Rik C. Schoemaker, Joop M.A. van Gerven & Adam F. Cohen
Centre for Human Drug Research, Zernikedreef 10, 2333CL Leiden, The Netherlands
The most widely applied model relating drug-concentrations to effects is the Emax model. In practice, concentration-effect relationships often deviate from a simple linear relationship but without reaching a clear maximum because a further increase in concentration might be associated with unacceptable or distorting side-effects. The parameters for the Emax model can only be estimated with reasonable precision if the curve shows signs of reaching a maximum, otherwise both EC50 and Emax estimates may be extremely imprecise. A solution is provided by introducing a new parameter (S0) equal to Emax/EC50 that can be used to adequately characterise potency even if there are no signs of a clear maximum. This parameter is equal to the slope of the tangent to the Emax curve at zero concentrations, which is very similar to the straight line that could be fitted to the initial (apparently straight) part of the concentration effect curve. Eight different simulations were carried out to compare the performance of S0 to Emax and EC50 estimates in various degrees of truncation of the Emax curve. Coefficients of variation for the S0 estimates were invariably (much) lower than corresponding Emax and EC50 estimates, and bias was either comparable or less.
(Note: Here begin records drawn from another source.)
Lemma GetNamespaces_witness :
  exists out num, fst page1 = Ok (out, num) /\ num = 1 /\ Z.of_nat (length out) <= 10.
Proof.
  assert (GetNamespaces [("name", ["n*"])]%string 0 10 cn = page1) as E by (vm_compute; reflexivity).
  unfold page1 in *. eexists _, _. split; [reflexivity|]. split; [reflexivity|].
  exact (proj2 (proj2 (proj2 (proj2 (proj2 (GetNamespaces_correct _ _ _ _ _ _ _ E)))))).
Defined.

(** Two metadata entries are accepted, and no [host]. *)
Definition where_sql : sql * list arg :=
  genWhereSQLAndArgs [T "select 1"] [("name", "svc"); ("managed", "true")]%string
    [("k", "v"); ("l", "w")]%string (Some (mkOrder "mtime" "desc")) 0 10.

Lemma genWhereSQLAndArgs_witness : params_ok (fst where_sql) (length (snd where_sql)) = true.
Proof.
  refine (proj2 (genWhereSQLAndArgs_accepted [T "select 1"] [("name", "svc"); ("managed", "true")]%string
    [("k", "v"); ("l", "w")]%string (Some (mkOrder "mtime" "desc")) 0 10 eq_refl _) _).
  - apply (bool_decide_unpack _). vm_compute. exact I.
  - split; [|by right]. apply (bool_decide_unpack _). vm_compute. exact I.
Defined.

(** ** Transactions of the caller *)

Definition ct : conn database := Eval vm_compute in snd (CreateTransaction c1).

Definition methods1 : list method :=
  [MRLockService "svc" "default"; MDeleteService "svc" "default"; MCommit]%string.

Lemma transaction_all_or_nothing_witness :
  exists t c, run methods1 (mkTransaction false false) ct = (t, c) /\ commit t = true /\
    map svc_flag (t_service (committed c)) = [1] /\
    committed c = meant_all (tx_now ct) [MRLockService "svc" "default"; MDeleteService "svc" "default"]%string
      (committed c1).
Proof.
  assert (CreateTransaction c1 = (Ok (mkTransaction false false), ct)) as E by (vm_compute; reflexivity).
  pose (out := run methods1 (mkTransaction false false) ct).
  exists (fst out), (snd out). split; [apply surjective_pairing|].
  split; [vm_compute; reflexivity|]. split; [vm_compute; reflexivity|].
  refine (proj2 (proj2 (transaction_all_or_nothing methods1 c1 _ ct (fst out) (snd out) E (surjective_pairing _)))
    [MRLockService "svc" "default"; MDeleteService "svc" "default"]%string [] eq_refl eq_refl _ _);
    vm_compute; reflexivity.
Defined.

(** The connection is lost while [DeleteAliasWithSourceID] executes its
    statement; it clears the failure flag, and the commit that follows fails
    all the same. *)
Definition alias_lost : Env :=
  faulty (fun k => if Nat.eqb k 2 then Some (FailBefore (EDriver "driver: bad connection")) else None).

Definition t0 : transaction := mkTransaction false false.

Definition alias_step : res unit * transaction * conn database :=
  Eval vm_compute in @step alias_lost plain_api (MDeleteAliasWithSourceID "id1") t0 (opened c0).

Definition methods2 : list method := [MDeleteService "svc" "default"; MCommit]%string.

Lemma transaction_error_witness :
  fst (fst alias_step) = Err (EDriver "driver: bad connection") /\ failed (snd (fst alias_step)) = false /\
  committed (snd (@run alias_lost plain_api methods2 (snd (fst alias_step)) (snd alias_step))) = empty_database.
Proof.
  split; [reflexivity|]. split; [reflexivity|].
  pose (out := @run alias_lost plain_api methods2 (snd (fst alias_step)) (snd alias_step)).
  refine (@transaction_error_is_final alias_lost plain_api (MDeleteAliasWithSourceID "id1") t0 (opened c0) _
    (snd (fst alias_step)) (snd alias_step) methods2 (fst out) (snd out) eq_refl eq_refl eq_refl _ eq_refl
    (surjective_pairing _)).
  vm_compute. reflexivity.
Defined.

(** ** Leader election *)

Definition ce : conn database := Eval vm_compute in snd (pg_CreateLeaderElection "job" c0).

Lemma ce_wf : db_wf (committed ce).
Proof. vm_compute. split_and!; reflexivity. Defined.

(** Two servers swap the same version; the second loses. *)
Definition swap_a : res bool * conn database := Eval vm_compute in pg_CompareAndSwapVersion "job" 0 1 "a" ce.
Definition swap_b : res bool * conn database :=
  Eval vm_compute in pg_CompareAndSwapVersion "job" 0 1 "b" (snd swap_a).

Lemma one_winner_witness :
  exists s, snd s = [(1, "a"%string)] /\ election (fst s) "job" = Some (1, "a"%string) /\
    StronglySorted Z.gt (map fst (snd s)).
Proof.
  assert (pg_CompareAndSwapVersion "job" 0 1 "a" ce = swap_a) as Ea by (vm_compute; reflexivity).
  assert (pg_CompareAndSwapVersion "job" 0 1 "b" (snd swap_a) = swap_b) as Eb by (vm_compute; reflexivity).
  exists (committed (snd swap_b), [(1, "a"%string)]). split; [reflexivity|]. split; [reflexivity|].
  refine (proj1 (one_winner_per_version "job" (committed ce) _ ce_wf _)).
  refine (rtc_l _ _ (committed (snd swap_a), [(1, "a"%string)]) _ _ (rtc_once _ _ _)).
  - exact (election_swap "job" ce (fst swap_a) (snd swap_a) 0 "a" [] Ea).
  - exact (election_swap "job" (snd swap_a) (fst swap_b) (snd swap_b) 0 "b" [(1, "a"%string)] Eb).
Defined.

(** The lease appears expired when the row is far in the future of the server. *)
Definition late : conn database :=
  Conn (set_tbl [LeaderElectionRow "job" 7 "other" 0 900000000] empty_database) empty_database empty_database
    TxDone 0 0 0.
(** lodash [baseSet]: intermediate values that are not objects are
    replaced by a fresh array or object, depending on the next key. *)
Fixpoint baseSet (v : value) (ks : list string) (x : value) : value :=
  match ks with
  | [] => v
  | k :: ks' =>
      match ks' with
      | [] => write_prop v k x
      | k' :: _ =>
          let cur := read_prop v k in
          let child :=
            if isObject cur then cur
            else if isIndex k' then VArr [] else VObj [] in
          write_prop v k (baseSet child ks' x)
      end
  end.

Definition set (object : value) (path : string) (x : value) : value :=
  if isObject object then baseSet object (castPath path object) x
  else object.

(** lodash [cloneDeep]: every array and object on the way down is rebuilt. *)
Fixpoint cloneDeep (v : value) : value :=
  match v with
  | VArr xs => VArr (List.map cloneDeep xs)
  | VObj fs => VObj (List.map (fun kv => (fst kv, cloneDeep (snd kv))) fs)
  | _ => v
  end.

(** lodash [isEqual]: deep comparison.  Arrays are compared element by
    element; objects have as many keys and every key of the first holds an
    equal value in the second, whatever the order of the keys. *)
Definition all2 (eq : value -> value -> bool) : list value -> list value -> bool :=
  fix go (xs ys : list value) : bool :=
    match xs, ys with
    | [], [] => true
    | x :: xs', y :: ys' => eq x y && go xs' ys'
    | _, _ => false
    end.
(** ** The line reader [Lines.readLine] *)

Lemma getline_line (l rest : string) :
  Str.mem FtpConfig.LF l = false ->
  Lines.getline (l ++ String FtpConfig.LF rest)
    = (l ++ String FtpConfig.LF "", rest).
Proof.
  induction l as [|c l IH]; intro H.
  - reflexivity.
  - cbn [Str.mem] in H. apply orb_false_elim in H as [Hc Hl].
    cbn [append Lines.getline].
    rewrite Ascii.eqb_sym, Hc, (IH Hl). reflexivity.
Qed.

Lemma getline_last (l : string) :
  Str.mem FtpConfig.LF l = false -> Lines.getline l = (l, "").
Proof.
  induction l as [|c l IH]; intro H; [reflexivity|].
  cbn [Str.mem] in H. apply orb_false_elim in H as [Hc Hl].
  cbn [Lines.getline]. rewrite Ascii.eqb_sym, Hc, (IH Hl). reflexivity.
Qed.

Lemma chomp_line (l : string) :
  Str.mem FtpConfig.LF l = false -> Str.mem FtpConfig.CR l = false ->
  Lines.chomp l = l /\ Lines.chomp (l ++ String FtpConfig.LF "") = l.
Proof.
  induction l as [|c l IH]; intros H1 H2; [now split|].
  cbn [Str.mem] in H1, H2.
  apply orb_false_elim in H1 as [C1 L1]. apply orb_false_elim in H2 as [C2 L2].
  destruct (IH L1 L2) as [A B].
  cbn [append Lines.chomp]. rewrite A, B.
  rewrite (Ascii.eqb_sym c FtpConfig.LF), (Ascii.eqb_sym c FtpConfig.CR), C1, C2.
  now destruct l.
Qed.

Lemma Lines_readLine_line (l rest : string) :
  FtpConfig.plain_line l ->
  Lines.readLine (l ++ String FtpConfig.LF rest) = (l, rest).
Proof.
  intros (_ & H1 & H2). unfold Lines.readLine.
  rewrite (getline_line _ _ H1). now rewrite (proj2 (chomp_line l H1 H2)).
Qed.

Lemma Lines_readLine_last (l : string) :
  FtpConfig.plain_line l -> Lines.readLine l = (l, "").
Proof.
  intros (_ & H1 & H2). unfold Lines.readLine.
  rewrite (getline_last _ H1). now rewrite (proj1 (chomp_line l H1 H2)).
Qed.

Lemma getline_length (s : string) :
  (String.length (fst (Lines.getline s)) + String.length (snd (Lines.getline s))
   = String.length s)%nat.
Proof.
  induction s as [|c s IH]; [reflexivity|].
  cbn [Lines.getline]. destruct (Ascii.eqb c FtpConfig.LF); [reflexivity|].
  destruct (Lines.getline s) as [l rest]. simpl in *. lia.
Qed.

Lemma Lines_readLine_progress (fp line fp' : string) :
  Lines.readLine fp = (line, fp') -> line <> "" ->
  (String.length fp' < String.length fp)%nat.
Proof.
  unfold Lines.readLine. pose proof (getline_length fp) as H.
  destruct (Lines.getline fp) as [l rest]. simpl in H.
  intros E N. injection E as <- <-.
  destruct l; [now elim N | simpl in H; lia].
Qed.

(** ** [save] followed by [load] *)

Lemma all_digits_mem (s : string) (c : ascii) :
  Str.all_digits s = true -> Str.isdigit c = false -> Str.mem c s = false.
Proof.
  induction s as [|d s IH]; intros D N; [reflexivity|].
  cbn [Str.all_digits] in D. apply andb_prop in D as [Dd Ds].
  cbn [Str.mem]. rewrite (IH Ds N).
  destruct (Ascii.eqb_spec c d) as [->|_]; [congruence | reflexivity].
Qed.
(** * The DQS (Digitization Quality Score) calculator of hack-nacc

    A shallow embedding of [src/validators/dqs_calculator.py] and the
    properties of its field, table and section scoring, followed by the
    parts of the extraction pipeline around it: the enum loader, the
    batching of the pages of a document, the rows that the pipeline builds
    for the assets of a document, and the page ranges of the PDF reader.

    Modelling conventions.
    - A pandas cell is a [value]: [None], a [bool], an [int], a [float] or a
      [str].  Python strings are byte strings here; whitespace and letter
      case are the ASCII ones (other Unicode whitespace, case mappings and
      digits are not modelled).
    - A Python float is a [pyfloat]: NaN, an infinity, or a finite number
      carried by its exact rational value.  The special values follow
      IEEE 754, and numbers read from text or converted from integers
      respect the range of a double; finite arithmetic is exact (rounding to
      53 bits is not modelled), which is the reading of a score as a real
      number in [0,1].  Where a property turns on the rounding itself (the
      weighted rollup and its threshold) the arithmetic is that of binary64,
      on the kernel's floats ([Binary64]).
    - Builtins that can raise ([int], [float]) return a [result]; the
      [try]/[except] blocks of the source catch exactly the exception
      classes they name.  The limit of [int] on the number of digits of its
      argument (a ValueError in recent Python versions) is not modelled.
    - A DataFrame is its list of column labels and its rows in order, each
      row a map from label to cell; the conversions pandas applies when it
      hands out a row as a Series are not modelled, nor the type that a
      column takes from all of its cells.  A table is therefore compared
      with tables cut out of it only, which keep its columns and their
      types.
    - A dict is a list of pairs in insertion order.
    - What the extractor returns is JSON: an object maps names to scalars
      or to objects of scalars.  Calls that leave the program (the model,
      the PDF renderer) are parameters of the sections that need them.

    The definitions come first: the embedding of the source, then the rules
    in the words of the specification, then what the proofs need.  The
    properties follow. *)

From Stdlib Require Import PrimFloat.
From Stdlib Require Import ZArith QArith Qabs Lia Lqa List Bool Ascii String.
From Stdlib Require Import DecimalString.
From stdpp Require Import base option gmap strings.
Import ListNotations.

(** Decimal constants such as 0.30 stand for the nearest binary64 float,
    as in Python. *)
Set Warnings "-inexact-float".

Local Open Scope string_scope.
Local Open Scope Z_scope.

(** ** Python exceptions and results *)

Inductive exn := ValueError | TypeError | OverflowError.

Inductive result (A : Type) :=
| Ok (a : A)
| Raise (e : exn).
Arguments Ok {A} a.
Arguments Raise {A} e.

#[export] Instance result_ret : MRet result := fun _ a => Ok a.
#[export] Instance result_bind : MBind result := fun _ _ f m =>
  match m with
  | Ok a => f a
  | Raise e => Raise e
  end.
(** What GET /api/stats reports before and after a successful completion:
    one more completed task, the same number of tasks, the same streak, and
    the points raised by [pointsEarned] and by the rewards of the
    achievements unlocked in that request. *)
Theorem stats_after_completion clk userId id st u t :
  NoDup (map task_id (tasks st)) ->
  findUser userId st = Some u ->
  findTask id userId st = Some t ->
  task_status t = Pending ->
  task_title t <> "" ->
  exists before st' done after,
    getStats (Bearer userId) st = (st, Json 200 before)
    /\ completeTask clk (Bearer userId) id st = (st', Json 200 done)
    /\ getStats (Bearer userId) st' = (st', Json 200 after)
    /\ stats_tasksCompleted after = S (stats_tasksCompleted before)
    /\ stats_totalTasks after = stats_totalTasks before
    /\ stats_streak after = stats_streak before
    /\ stats_points after
       = stats_points before + pointsEarned done
         + sumPoints (map unl_ach (newAchievements done)).
Proof.
  intros ND Hu Ht Hs Hn.
  pose proof (completeTask_ok clk userId id st u t Hu Ht Hs Hn) as H. cbv zeta in H.
  set (t' := markCompleted (completedNow clk) t) in *.
  set (pts := awardPoints (awardNow clk) t') in *.
  set (st0 := awardedStore userId (addPoints pts u) t' st) in *.
  set (new := unlockedBy _ _) in *.
  pose proof (awardedStore_findUser userId st u t' pts Hu) as Hu0. fold st0 in Hu0.
  pose proof (grantAll_findUser (unlockNow clk) userId new st0 _ Hu0) as Hu'.
  eexists _, _, _, _.
  split; [apply (getStats_ok userId st u Hu)|].
  split; [exact H|].
  split; [apply (getStats_ok userId _ _ Hu')|].
  cbn [stats_tasksCompleted stats_totalTasks stats_streak stats_points
       pointsEarned newAchievements user_points user_streak addPoints].
  rewrite stamp_unl_ach, grantAll_tasks.
  destruct (findTask_id _ _ _ _ Ht) as [Hi Ho].
  unfold findTask in Ht. apply find_some in Ht as [Hin _].
  destruct (replaceFirst_split task_id t' t (tasks st) ND Hin) as (l1 & l2 & E1 & E2).
  unfold st0, awardedStore. cbn [tasks].
  change (fun x : TaskDoc => N.eqb (task_id x) (task_id t'))
    with (fun x : TaskDoc => N.eqb (task_id x) (task_id t)).
  rewrite E2, E1, !countDocuments_split.
  unfold completedOf, ownTask, t'. cbn [task_userId task_status markCompleted].
  rewrite Hs, Ho, N.eqb_refl. cbn [Status_eqb andb].
  repeat split; lia.
Qed.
Two examples regarding sedation after intravenous administration of two new benzodiazepines were analysed using the S0 parameter. For one of the drugs (Ro 48-6791), a fourteen-fold difference in potency with midazolam was detected. The other drug (Ro 48-8684) indicated a two and a half-fold increase in sensitivity upon comparing a high dose (10mg) with a low dose (1 mg). These results indicate that the S0 parameter, in contrast with the EC50 and Emax, can be used to adequately characterise potency of drugs with only partial Emax curves.
Reference: PAGE 7 (1998) Abstr 278 [www.page-meeting.org/?abstract=278]
Poster: oral presentation